START Data

Lemma sign_div a s : is_s 64 a → 63 ≤ s → a / 2 ^ s = if a <? 0 then -1 else 0.
Proof.
  intros Ha Hs. rewrite is_s64_iff in Ha. pose proof (Z.pow_le_mono_r 2 63 s) as Hp.
  change (2 ^ 63) with 9223372036854775808 in Hp. case_test; bool_prop.
  - symmetry. apply Z.div_unique with (a + 2 ^ s); lia.
  - apply Z.div_small. lia.
Qed.

Lemma __ashrdi3_spec a shift : is_s 64 a → 0 ≤ shift → __ashrdi3 a shift = a / 2 ^ shift.
Proof.
  intros Ha Hs. unfold __ashrdi3, LONG_BITS, QUAD_BITS. destruct (of_q_signed a Ha) as [Eh El]. rewrite Eh, El.
  assert (Hdd : ∀ x y, 0 ≤ x → 0 ≤ y → a / 2 ^ x / 2 ^ y = a / 2 ^ (x + y)).
  { intros x y Hx Hy. rewrite Z.pow_add_r, Z.div_div by (lia || apply Z.pow_nonzero || apply Z.pow_pos_nonneg; lia). done. }
  pose proof (div_range a shift Ha Hs) as Hr. case_test; bool_prop.
  - rewrite !Z.shiftr_div_pow2, !Hdd by lia. replace (32 + (32 - 1) + 1) with 64 by lia. case_test; bool_prop.
    + rewrite !sign_div by (done || lia). case_test; done.
    + replace (32 + (shift - 32)) with shift by lia. apply sq_longs; [done| |done].
      rewrite Hdd, !sign_div by (done || lia). done.
  - case_test; bool_prop.
    + rewrite Z.shiftr_div_pow2 by lia. apply sq_longs; [done|rewrite !Hdd by lia; f_equal; f_equal; lia|].
      rewrite shl_long by lia. replace (32 - (32 - shift)) with shift by lia.
      assert (Hl : 0 ≤ a mod 2 ^ 32 < 2 ^ 32) by (apply Z.mod_pos_bound; rewrite pow32; lia).
      assert (Eu : ulH (of_q a) = u32 (a / 2 ^ 32)) by (unfold of_q, LONG_BITS; by rewrite Z.shiftr_div_pow2 by lia).
      pose proof (funnel (a / 2 ^ 32) (a mod 2 ^ 32) shift ltac:(lia) Hl) as F.
      rewrite Eu, mod_u32 by lia.
      replace (a / 2 ^ 32 * 2 ^ 32 + a mod 2 ^ 32) with a in F by (rewrite Z.mul_comm; apply Z.div_mod; by rewrite pow32).
      rewrite <- F. unfold unsigned_of. rewrite Z.mod_add by (by rewrite pow32).
      symmetry. apply Z.mod_small. destruct (shr_long (a mod 2 ^ 32) shift Hl) as [-> R]; [lia|].
      destruct (pow_split shift) as (H1 & H2 & H3); [lia|]. rewrite Z.lor_comm, lor_beside by (done || lia).
      pose proof (Z.mod_pos_bound (a / 2 ^ 32) (2 ^ shift) H1) as Hm. rewrite pow32 in *.
      set (x := (a / 4294967296) mod 2 ^ shift) in *. set (q := 2 ^ (32 - shift)) in *.
      assert (x * q ≤ (2 ^ shift - 1) * q) by (apply Z.mul_le_mono_nonneg_r; lia).
      assert (0 ≤ x * q) by (apply Z.mul_nonneg_nonneg; lia). lia.
    + replace shift with 0 by lia. rewrite Z.pow_0_r, Z.div_1_r. by apply sq_of_q.
Qed.

(** ** Comparison *)

(** The answer of the compiler's comparison calls. *)
Definition cmp_value (a b : Z) : Z := match a ?= b with Lt => 0 | Eq => 1 | Gt => 2 end.

Lemma cmp_value_lex h1 l1 h2 l2 : 0 ≤ l1 < 2 ^ 32 → 0 ≤ l2 < 2 ^ 32 →
  (if h1 <? h2 then 0 else if h1 >? h2 then 2 else if l1 <? l2 then 0 else if l1 >? l2 then 2 else 1) =
  cmp_value (h1 * 2 ^ 32 + l1) (h2 * 2 ^ 32 + l2).
Proof.
  intros H1 H2. rewrite pow32 in *. unfold cmp_value.
  destruct (Z.compare_spec (h1 * 4294967296 + l1) (h2 * 4294967296 + l2)); repeat (case_test; bool_prop; try lia).
Qed.
(* ===== verification/QuadDiv.v ===== *)
(** Division of quads (sys/libkern/qdivrem.c and its four callers): long
    division in base 2^16, Knuth's Algorithm D.

    The three arrays of [__qdivrem] are lists and its pointers [u], [v] and
    [q] into them are indices, so every access is checked; a division is
    [Undef] when its divisor is 0.  What the stack holds in the digits that
    are not initialised is a variable of the section. *)

From stdpp Require Import base list.
From S2P Require Import Prelude Quad QuadTheory.

Module QuadDiv.
Import Quad.

(** [/] and [%] on unsigned longs. *)
Definition udiv (x y : Z) : outcome Z := if y =? 0 then Undef DivByZero else Ok (x / y).
Definition umod (x y : Z) : outcome Z := if y =? 0 then Undef DivByZero else Ok (x mod y).

Definition B : Z := Z.shiftl 1 HALF_BITS.
Definition COMBINE (a b : Z) : Z := Z.lor (u32 (Z.shiftl a HALF_BITS)) b.

(** A conversion to [digit], an unsigned short. *)
Definition digit (x : Z) : Z := u16 x.

(** [shl(&a[p], len, sh)], from index [i] on, [len] iterations before the
    last digit. *)
Fixpoint shl_from (len : nat) (a : list Z) (p i sh : Z) : outcome (list Z) :=
  match len with
  | O =>
      let* x := aget a (p + i) in
      aset a (p + i) (digit (LHALF (Z.shiftl x sh)))
  | S len =>
      let* x := aget a (p + i) in
      let* y := aget a (p + (i + 1)) in
      let* a := aset a (p + i) (digit (Z.lor (LHALF (Z.shiftl x sh)) (Z.shiftr y (HALF_BITS - sh)))) in
      shl_from len a p (i + 1) sh
  end.

Definition shl (a : list Z) (p len sh : Z) : outcome (list Z) := shl_from (Z.to_nat len) a p 0 sh.

(** The loop that counts the leading zeros of the divisor: the position of
    [v] and the number of digits, or that one digit is left. *)
Inductive divisor :=
  | OneDigit (v : Z)
  | Digits (v n : Z).

Fixpoint skip_v (fuel : nat) (vspace : list Z) (v n : Z) : outcome divisor :=
  match fuel with
  | O => NoFuel
  | S fuel =>
      let* x := aget vspace (v + 1) in
      if x =? 0 then
        let n := n - 1 in
        if n =? 1 then Ok (OneDigit v) else skip_v fuel vspace (v + 1) n
      else Ok (Digits v n)
  end.

(** The same for the dividend: the position of [u] and [m]. *)
Fixpoint skip_u (fuel : nat) (uspace : list Z) (u m : Z) : outcome (Z * Z) :=
  match fuel with
  | O => NoFuel
  | S fuel =>
      let* x := aget uspace (u + 1) in
      if x =? 0 then skip_u fuel uspace (u + 1) (m - 1) else Ok (u, m)
  end.

(** [for (i = k; --i >= 0;) q[i] = 0;] *)
Fixpoint zero_q (k : nat) (qspace : list Z) (q : Z) : outcome (list Z) :=
  match k with
  | O => Ok qspace
  | S i => let* qspace := aset qspace (q + Z.of_nat i) 0 in zero_q i qspace q
  end.

(** D1: the shift that makes the first digit of the divisor large. *)
Fixpoint normal_shift (fuel : nat) (t d : Z) : outcome Z :=
  match fuel with
  | O => NoFuel
  | S fuel => if t <? B / 2 then normal_shift fuel (u32 (Z.shiftl t 1)) (d + 1) else Ok d
  end.

(** D3: the loop that corrects the trial quotient; [too_big] when it is
    entered at the label. *)
Fixpoint qhat_loop (fuel : nat) (too_big : bool) (v1 v2 uj2 qhat rhat : Z) : outcome Z :=
  match fuel with
  | O => NoFuel
  | S fuel =>
      if too_big || (u32 (v2 * qhat) >? COMBINE rhat uj2) then
        let qhat := u32 (qhat - 1) in
        let rhat := u32 (rhat + v1) in
        if rhat >=? B then Ok qhat else qhat_loop fuel false v1 v2 uj2 qhat rhat
      else Ok qhat
  end.

Definition trial_quotient (v1 v2 uj0 uj1 uj2 : Z) : outcome Z :=
  if uj0 =? v1 then qhat_loop 4 true v1 v2 uj2 B uj1
  else
    let nn := COMBINE uj0 uj1 in
    let* qhat := udiv nn v1 in
    let* rhat := umod nn v1 in
    qhat_loop 4 false v1 v2 uj2 qhat rhat.

(** D4: multiply and subtract, from digit [i] down to 1. *)
Fixpoint mul_sub (i : nat) (uspace : list Z) (u : Z) (vspace : list Z) (v j qhat t : Z) : outcome (list Z * Z) :=
  match i with
  | O => Ok (uspace, t)
  | S i' =>
      let i := Z.of_nat i in
      let* x := aget uspace (u + (i + j)) in
      let* y := aget vspace (v + i) in
      let t := u32 (x - u32 (y * qhat) - t) in
      let* uspace := aset uspace (u + (i + j)) (digit (LHALF t)) in
      let t := Z.land (u32 (B - HHALF t)) (B - 1) in
      mul_sub i' uspace u vspace v j qhat t
  end.

(** D6: add back. *)
Fixpoint add_back (i : nat) (uspace : list Z) (u : Z) (vspace : list Z) (v j t : Z) : outcome (list Z * Z) :=
  match i with
  | O => Ok (uspace, t)
  | S i' =>
      let i := Z.of_nat i in
      let* x := aget uspace (u + (i + j)) in
      let* y := aget vspace (v + i) in
      let t := u32 (t + (x + y)) in
      let* uspace := aset uspace (u + (i + j)) (digit (LHALF t)) in
      add_back i' uspace u vspace v j (HHALF t)
  end.

(** D4 to D6 for one digit of the quotient: the digits that are left, and
    the corrected digit. *)
Definition subtract_step (uspace : list Z) (u : Z) (vspace : list Z) (v n j qhat : Z) : outcome (list Z * Z) :=
  let* (uspace, t) := mul_sub (Z.to_nat n) uspace u vspace v j qhat 0 in
  let* x := aget uspace (u + j) in
  let t := u32 (x - t) in
  let* uspace := aset uspace (u + j) (digit (LHALF t)) in
  if negb (HHALF t =? 0) then
    let qhat := u32 (qhat - 1) in
    let* (uspace, t) := add_back (Z.to_nat n) uspace u vspace v j 0 in
    let* x := aget uspace (u + j) in
    let* uspace := aset uspace (u + j) (digit (LHALF (x + t))) in
    Ok (uspace, qhat)
  else Ok (uspace, qhat).

(** The loop on [j], [k] iterations from the end. *)
Fixpoint divide_loop (k : nat) (uspace : list Z) (u : Z) (vspace : list Z) (v n v1 v2 : Z)
    (qspace : list Z) (q j : Z) : outcome (list Z * list Z) :=
  match k with
  | O => Ok (uspace, qspace)
  | S k =>
      let* uj0 := aget uspace (u + (j + 0)) in
      let* uj1 := aget uspace (u + (j + 1)) in
      let* uj2 := aget uspace (u + (j + 2)) in
      let* qhat := trial_quotient v1 v2 uj0 uj1 uj2 in
      let* (uspace, qhat) := subtract_step uspace u vspace v n j qhat in
      let* qspace := aset qspace (q + j) (digit qhat) in
      divide_loop k uspace u vspace v n v1 v2 qspace q (j + 1)
  end.

(** [for (i = m + k; i > m; --i)] of the remainder. *)
Fixpoint unshift (k : nat) (uspace : list Z) (u m d : Z) : outcome (list Z) :=
  match k with
  | O => Ok uspace
  | S k' =>
      let i := m + Z.of_nat k in
      let* x := aget uspace (u + i) in
      let* y := aget uspace (u + (i - 1)) in
      let* uspace := aset uspace (u + i) (digit (Z.lor (Z.shiftr x d) (LHALF (Z.shiftl y (HALF_BITS - d))))) in
      unshift k' uspace u m d
  end.

(** The quad that digits 1 to 4 of an array make. *)
Definition combine4 (a : list Z) : outcome Z :=
  let* a1 := aget a 1 in
  let* a2 := aget a 2 in
  let* a3 := aget a 3 in
  let* a4 := aget a 4 in
  Ok (Quad.uq (UU (COMBINE a1 a2) (COMBINE a3 a4))).

(** The digits of a quad, after a first entry. *)
Definition digits_of (first : Z) (x : Z) : list Z :=
  let tmp := of_q x in
  [first; digit (HHALF (ulH tmp)); digit (LHALF (ulH tmp)); digit (HHALF (ulL tmp)); digit (LHALF (ulL tmp))].

(** Division by a single digit (exercise 16 of Knuth). *)
Definition divide_short (uspace vspace : list Z) (v : Z) : outcome (Z * Z) :=
  let* t := aget vspace (v + 2) in
  let* u1 := aget uspace 1 in
  let* u2 := aget uspace 2 in
  let* u3 := aget uspace 3 in
  let* u4 := aget uspace 4 in
  let* q1 := udiv u1 t in
  let* r1 := umod u1 t in
  let rbj := COMBINE r1 u2 in
  let* q2 := udiv rbj t in
  let* r2 := umod rbj t in
  let rbj := COMBINE r2 u3 in
  let* q3 := udiv rbj t in
  let* r3 := umod rbj t in
  let rbj := COMBINE r3 u4 in
  let* q4 := udiv rbj t in
  let* r := umod rbj t in
  Ok (Quad.uq (UU (COMBINE (digit q1) (digit q2)) (COMBINE (digit q3) (digit q4))), r).

(** The remainder, [d] bits to the left in the last [n] digits. *)
Definition remainder (uspace : list Z) (u m n d : Z) : outcome Z :=
  let* uspace :=
    if negb (d =? 0) then
      let* uspace := unshift (Z.to_nat n) uspace u m d in
      aset uspace (u + m) 0
    else Ok uspace in
  combine4 uspace.

(** From D2 on: a divisor of [n] digits at [v], a dividend of [m + n] digits
    at [u], both shifted by [d] bits. *)
Definition divide_normal (uspace vspace qspace : list Z) (u v m n d : Z) (arq : bool) : outcome (Z * option Z) :=
  let q := 4 - m in
  let* v1 := aget vspace (v + 1) in
  let* v2 := aget vspace (v + 2) in
  let* (uspace, qspace) := divide_loop (Z.to_nat (m + 1)) uspace u vspace v n v1 v2 qspace q 0 in
  let* rem := if arq then let* r := remainder uspace u m n d in Ok (Some r) else Ok None in
  let* quot := combine4 qspace in
  Ok (quot, rem).

Section frame.
(** What the stack holds in [vspace[0]] and in [qspace]. *)
Variable vjunk : Z.
Variable qjunk : list Z.

(** Program D, for a divisor of [n] digits at [v]: the quotient and the
    remainder. *)
Definition divide_long (uspace vspace : list Z) (v n : Z) (arq : bool) : outcome (Z * option Z) :=
  let* (u, m) := skip_u 5 uspace 0 (4 - n) in
  let* qspace := zero_q (Z.to_nat (4 - m)) qjunk 0 in
  let* t := aget vspace (v + 1) in
  let* d := normal_shift 17 t 0 in
  let* uspace := if d >? 0 then shl uspace u (m + n) d else Ok uspace in
  let* vspace := if d >? 0 then shl vspace (v + 1) (n - 1) d else Ok vspace in
  divide_normal uspace vspace qspace u v m n d arq.

(** The quotient, and what is stored through [arq] when it is not null. *)
Definition __qdivrem (uq vq : Z) (arq : bool) : outcome (Z * option Z) :=
  if vq =? 0 then Undef DivByZero
  else if uq <? vq then Ok (0, if arq then Some uq else None)
  else
    let uspace := digits_of 0 uq in
    let vspace := digits_of vjunk vq in
    let* s := skip_v 4 vspace 0 4 in
    match s with
    | OneDigit v =>
        let* (quot, r) := divide_short uspace vspace v in
        Ok (quot, if arq then Some r else None)
    | Digits v n => divide_long uspace vspace v n arq
    end.

(** The remainder that was asked for. *)
Definition stored (o : outcome (Z * option Z)) : outcome Z :=
  let* (_, r) := o in
  match r with Some r => Ok r | None => Undef NullDeref end.

Definition __udivdi3 (a b : Z) : outcome Z :=
  let* (uq, _) := __qdivrem a b false in Ok uq.

Definition __umoddi3 (a b : Z) : outcome Z := stored (__qdivrem a b true).

Definition __divdi3 (a b : Z) : outcome Z :=
  let (ua, neg) := if a <? 0 then (u64 (- u64 a), 1) else (u64 a, 0) in
  let (ub, neg) := if b <? 0 then (u64 (- u64 b), Z.lxor neg 1) else (u64 b, neg) in
  let* (uq, _) := __qdivrem ua ub false in
  Ok (s64 (if negb (neg =? 0) then u64 (- uq) else uq)).

Definition __moddi3 (a b : Z) : outcome Z :=
  let (ua, neg) := if a <? 0 then (u64 (- u64 a), 1) else (u64 a, 0) in
  let ub := if b <? 0 then u64 (- u64 b) else u64 b in
  let* ur := stored (__qdivrem ua ub true) in
  Ok (s64 (if negb (neg =? 0) then u64 (- ur) else ur)).

End frame.

End QuadDiv.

END Data

Exercise prompt
Which lines hold the string "position"? Copy all of them from the data above.

Solved problem
(** The loop that counts the leading zeros of the divisor: the position of
(** The same for the dividend: the position of [u] and [m]. *)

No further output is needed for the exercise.